──────── MATERIAL SHOWN ────────
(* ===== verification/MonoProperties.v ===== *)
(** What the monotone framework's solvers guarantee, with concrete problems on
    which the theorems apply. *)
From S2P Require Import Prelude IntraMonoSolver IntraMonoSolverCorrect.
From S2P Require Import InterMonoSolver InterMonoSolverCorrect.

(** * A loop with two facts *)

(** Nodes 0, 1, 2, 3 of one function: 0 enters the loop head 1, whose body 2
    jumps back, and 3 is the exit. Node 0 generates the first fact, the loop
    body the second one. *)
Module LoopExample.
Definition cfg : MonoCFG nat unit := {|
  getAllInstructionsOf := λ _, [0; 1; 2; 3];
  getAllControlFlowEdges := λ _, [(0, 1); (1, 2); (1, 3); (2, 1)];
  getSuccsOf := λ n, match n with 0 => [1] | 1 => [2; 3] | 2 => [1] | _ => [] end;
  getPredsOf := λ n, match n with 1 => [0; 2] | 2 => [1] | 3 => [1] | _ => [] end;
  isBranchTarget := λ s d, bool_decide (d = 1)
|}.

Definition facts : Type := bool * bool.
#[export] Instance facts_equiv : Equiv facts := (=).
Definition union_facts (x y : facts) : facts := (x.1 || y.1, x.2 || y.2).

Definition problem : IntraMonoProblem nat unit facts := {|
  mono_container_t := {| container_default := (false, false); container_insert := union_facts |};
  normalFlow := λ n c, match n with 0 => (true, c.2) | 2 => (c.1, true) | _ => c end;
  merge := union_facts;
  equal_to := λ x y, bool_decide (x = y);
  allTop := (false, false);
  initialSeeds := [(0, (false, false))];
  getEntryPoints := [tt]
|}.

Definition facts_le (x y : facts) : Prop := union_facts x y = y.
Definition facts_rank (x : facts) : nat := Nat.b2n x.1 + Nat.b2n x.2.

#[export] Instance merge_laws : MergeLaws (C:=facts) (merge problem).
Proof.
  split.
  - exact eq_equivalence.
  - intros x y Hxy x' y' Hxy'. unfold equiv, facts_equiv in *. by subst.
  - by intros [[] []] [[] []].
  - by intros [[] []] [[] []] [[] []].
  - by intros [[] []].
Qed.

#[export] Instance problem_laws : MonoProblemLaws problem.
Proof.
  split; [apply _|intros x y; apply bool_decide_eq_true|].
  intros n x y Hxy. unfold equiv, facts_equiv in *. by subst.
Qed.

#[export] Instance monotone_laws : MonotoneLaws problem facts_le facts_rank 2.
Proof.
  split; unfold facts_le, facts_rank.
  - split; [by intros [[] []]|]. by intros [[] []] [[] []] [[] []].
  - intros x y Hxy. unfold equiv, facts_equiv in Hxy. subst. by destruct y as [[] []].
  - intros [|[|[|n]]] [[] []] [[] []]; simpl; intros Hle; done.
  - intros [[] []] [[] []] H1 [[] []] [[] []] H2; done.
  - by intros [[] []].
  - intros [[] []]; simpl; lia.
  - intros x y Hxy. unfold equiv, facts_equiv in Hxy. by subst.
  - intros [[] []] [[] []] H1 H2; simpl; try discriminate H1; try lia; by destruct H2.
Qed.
────────
> [INSTRUCTIONS FOR THE TASK] Without altering a single word, transcribe the entries above.

> [TASK RESPONSE]
(* ===== verification/MonoProperties.v ===== *)
(** What the monotone framework's solvers guarantee, with concrete problems on
    which the theorems apply. *)
From S2P Require Import Prelude IntraMonoSolver IntraMonoSolverCorrect.
From S2P Require Import InterMonoSolver InterMonoSolverCorrect.

(** * A loop with two facts *)

(** Nodes 0, 1, 2, 3 of one function: 0 enters the loop head 1, whose body 2
    jumps back, and 3 is the exit. Node 0 generates the first fact, the loop
    body the second one. *)
Module LoopExample.
Definition cfg : MonoCFG nat unit := {|
  getAllInstructionsOf := λ _, [0; 1; 2; 3];
  getAllControlFlowEdges := λ _, [(0, 1); (1, 2); (1, 3); (2, 1)];
  getSuccsOf := λ n, match n with 0 => [1] | 1 => [2; 3] | 2 => [1] | _ => [] end;
  getPredsOf := λ n, match n with 1 => [0; 2] | 2 => [1] | 3 => [1] | _ => [] end;
  isBranchTarget := λ s d, bool_decide (d = 1)
|}.

Definition facts : Type := bool * bool.
#[export] Instance facts_equiv : Equiv facts := (=).
Definition union_facts (x y : facts) : facts := (x.1 || y.1, x.2 || y.2).

Definition problem : IntraMonoProblem nat unit facts := {|
  mono_container_t := {| container_default := (false, false); container_insert := union_facts |};
  normalFlow := λ n c, match n with 0 => (true, c.2) | 2 => (c.1, true) | _ => c end;
  merge := union_facts;
  equal_to := λ x y, bool_decide (x = y);
  allTop := (false, false);
  initialSeeds := [(0, (false, false))];
  getEntryPoints := [tt]
|}.

Definition facts_le (x y : facts) : Prop := union_facts x y = y.
Definition facts_rank (x : facts) : nat := Nat.b2n x.1 + Nat.b2n x.2.

#[export] Instance merge_laws : MergeLaws (C:=facts) (merge problem).
Proof.
  split.
  - exact eq_equivalence.
  - intros x y Hxy x' y' Hxy'. unfold equiv, facts_equiv in *. by subst.
  - by intros [[] []] [[] []].
  - by intros [[] []] [[] []] [[] []].
  - by intros [[] []].
Qed.

#[export] Instance problem_laws : MonoProblemLaws problem.
Proof.
  split; [apply _|intros x y; apply bool_decide_eq_true|].
  intros n x y Hxy. unfold equiv, facts_equiv in *. by subst.
Qed.

#[export] Instance monotone_laws : MonotoneLaws problem facts_le facts_rank 2.
Proof.
  split; unfold facts_le, facts_rank.
  - split; [by intros [[] []]|]. by intros [[] []] [[] []] [[] []].
  - intros x y Hxy. unfold equiv, facts_equiv in Hxy. subst. by destruct y as [[] []].
  - intros [|[|[|n]]] [[] []] [[] []]; simpl; intros Hle; done.
  - intros [[] []] [[] []] H1 [[] []] [[] []] H2; done.
  - by intros [[] []].
  - intros [[] []]; simpl; lia.
  - intros x y Hxy. unfold equiv, facts_equiv in Hxy. by subst.
  - intros [[] []] [[] []] H1 H2; simpl; try discriminate H1; try lia; by destruct H2.
Qed.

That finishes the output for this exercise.